### Input
(** * Numba CUDA kernels of the HighPerfComputing labs

    A shallow embedding of

    - [Labs/pygpu-extra-end2end.ipynb]: the brute-force nearest-neighbour
      search ([_warp_min_reduce_idx_unrolled], [_block_get_nearest_brute],
      [_global_get_nearest_brute], [numba_cuda_solve]);
    - [Labs/Lab6-Writing_CUDA_Kernels.ipynb]: the two matrix-multiplication
      kernels ([matmul], [fast_matmul]) and their launch cells.

    Indices are binary naturals ([N]); single-precision values are
    [spec_float]s compared with the IEEE-754 comparison of the standard
    library ([SFltb]); device arrays are shapes together with a cell
    function. *)

From Stdlib Require Import NArith ZArith List Bool Lia.
From Stdlib Require Import Floats.SpecFloat.
Import ListNotations.

Local Open Scope N_scope.

Ltac Zify.zify_post_hook ::= Z.to_euclidean_division_equations.

(* ================================================================= *)
(** ** Single-precision values *)

Module F32.

(** A [float32] register. *)
Definition f32 := spec_float.

Definition prec : Z := 24.
Definition emax : Z := 128.

(** Python's [a < b] and [a > b] on floats: false as soon as one side
    is a NaN. *)
Definition lt (a b : f32) : bool := SFltb a b.
Definition gt (a b : f32) : bool := SFltb b a.

Definition is_nan (a : f32) : bool :=
  match a with S754_nan => true | _ => false end.

Definition add : f32 -> f32 -> f32 := SFadd prec emax.
Definition sub : f32 -> f32 -> f32 := SFsub prec emax.
Definition mul : f32 -> f32 -> f32 := SFmul prec emax.

(** [float32(0.5)], [float32(2.0)], [float32(1e11)], [float32(1e30)]
    and [0.0], [1.0] as mantissa/exponent pairs. *)
Definition half : f32 := S754_finite false 8388608 (-24).
Definition two : f32 := S754_finite false 8388608 (-22).
Definition one : f32 := S754_finite false 8388608 (-23).
Definition zero : f32 := S754_zero false.
Definition seed_1e11 : f32 := S754_finite false 12207031 13.
Definition seed_1e30 : f32 := S754_finite false 13234890 76.

(** [a <= b] for values that are not NaN: [b] is not below [a]. *)
Definition le (a b : f32) : Prop := lt b a = false.

End F32.

Import F32.

(* ================================================================= *)
(** ** Warp-level reduction *)

Definition WARP_SIZE : N := 32.

(** The registers [(val, idx)] of the 32 lanes of one warp, by lane id. *)
Definition warp_regs := N -> f32 * N.

(** [cuda.shfl_down_sync(mask, var, delta)] with the full mask
    [0xffffffff]: lane [l] reads the variable of lane [l + delta]; a lane
    whose source would fall outside the warp gets its own value back. *)
Definition shfl_down_sync {A : Type} (var : N -> A) (delta lane : N) : A :=
  if lane + delta <? WARP_SIZE then var (lane + delta) else var lane.

(** One of the five unrolled exchange-and-compare blocks:
<<
    shfl_val = cuda.shfl_down_sync(mask, val, delta)
    shfl_idx = cuda.shfl_down_sync(mask, idx, delta)
    if val > shfl_val:
        val = shfl_val
        idx = shfl_idx
>>  *)
Definition shfl_min_step (delta : N) (regs : warp_regs) : warp_regs :=
  fun lane =>
    let own := regs lane in
    let shfl := shfl_down_sync regs delta lane in
    if gt (fst own) (fst shfl) then shfl else own.

Definition _warp_min_reduce_idx_unrolled (regs : warp_regs) : warp_regs :=
  shfl_min_step 1
    (shfl_min_step 2
       (shfl_min_step 4
          (shfl_min_step 8
             (shfl_min_step 16 regs)))).

(** The lane number read with its five bits in reverse order. *)
Definition bitrev5 (l : N) : N :=
  16 * (l mod 2) + 8 * ((l / 2) mod 2) + 4 * ((l / 4) mod 2)
  + 2 * ((l / 8) mod 2) + (l / 16) mod 2.

(** The lanes [0 .. n-1]. *)
Definition iota (n : N) : list N := map N.of_nat (seq 0 (N.to_nat n)).

Definition lanes : list N := iota WARP_SIZE.

(** Python's [range(start, stop, step)] for a positive [step]. *)
Definition py_range (start stop step : N) : list N :=
  map (fun k => start + k * step) (iota ((stop - start + (step - 1)) / step)).

(* ================================================================= *)
(** ** Device arrays and launch geometry *)

(** A one- and a two-dimensional device array: its shape and its cells.
    Numba's CUDA target performs no bounds check; the cell function is
    total and the theorems below say which accesses stay inside the
    shape. *)
Record array1 (T : Type) : Type := Array1 { len : N; at1 : N -> T }.
Record array2 (T : Type) : Type :=
  Array2 { shape0 : N; shape1 : N; at2 : N -> N -> T }.

Arguments Array1 {T} _ _.
Arguments len {T} _.
Arguments at1 {T} _ _.
Arguments Array2 {T} _ _ _.
Arguments shape0 {T} _.
Arguments shape1 {T} _.
Arguments at2 {T} _ _ _.

(** [a[i] = v] and [a[i, c] = v]. *)
Definition set1 {T} (a : array1 T) (i : N) (v : T) : array1 T :=
  Array1 (len a) (fun i' => if i' =? i then v else at1 a i').

Definition set2 {T} (a : array2 T) (i c : N) (v : T) : array2 T :=
  Array2 (shape0 a) (shape1 a)
    (fun i' c' => if (i' =? i) && (c' =? c) then v else at2 a i' c').

(** Storing into a [uint32] array wraps modulo [2^32]. *)
Definition to_uint32 (n : N) : N := n mod 4294967296.

(** [kernel[bpg, tpb]] with two-dimensional [bpg] and [tpb]. *)
Record launch_config : Type := Launch_config
  { gridDim_x : N; gridDim_y : N; blockDim_x : N; blockDim_y : N }.

Record thread : Type := Thread
  { blockIdx_x : N; blockIdx_y : N; threadIdx_x : N; threadIdx_y : N }.

(** [cuda.grid(2)] and [cuda.gridsize(2)]. *)
Definition grid_x (cfg : launch_config) (t : thread) : N :=
  threadIdx_x t + blockIdx_x t * blockDim_x cfg.
Definition grid_y (cfg : launch_config) (t : thread) : N :=
  threadIdx_y t + blockIdx_y t * blockDim_y cfg.
Definition gridsize_x (cfg : launch_config) : N :=
  blockDim_x cfg * gridDim_x cfg.
Definition gridsize_y (cfg : launch_config) : N :=
  blockDim_y cfg * gridDim_y cfg.

(** Threads of a block are numbered [threadIdx.x + threadIdx.y * blockDim.x]
    and cut into warps of 32 consecutive numbers. *)
Definition linear_tid (cfg : launch_config) (t : thread) : N :=
  threadIdx_x t + threadIdx_y t * blockDim_x cfg.
Definition laneid (cfg : launch_config) (t : thread) : N :=
  linear_tid cfg t mod WARP_SIZE.
Definition warpid (cfg : launch_config) (t : thread) : N :=
  linear_tid cfg t / WARP_SIZE.

(** The thread that is lane [l] of the warp of [t]. *)
Definition lane_of_warp (cfg : launch_config) (t : thread) (l : N) : thread :=
  let tid := WARP_SIZE * warpid cfg t + l in
  Thread (blockIdx_x t) (blockIdx_y t)
         (tid mod blockDim_x cfg) (tid / blockDim_x cfg).

(** Every thread of the grid, block by block. *)
Definition threads (cfg : launch_config) : list thread :=
  flat_map (fun bx =>
  flat_map (fun by_ =>
  flat_map (fun ty =>
  map (fun tx => Thread bx by_ tx ty) (iota (blockDim_x cfg)))
    (iota (blockDim_y cfg)))
    (iota (gridDim_y cfg)))
    (iota (gridDim_x cfg)).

### What you will do
Considering only the material above, set down every line from the one with "Numba's CUDA target" to the one with "Record array2 (T", inclusive, exactly as written.

### Answer to the exercise
    Numba's CUDA target performs no bounds check; the cell function is
    total and the theorems below say which accesses stay inside the
    shape. *)
Record array1 (T : Type) : Type := Array1 { len : N; at1 : N -> T }.
Record array2 (T : Type) : Type :=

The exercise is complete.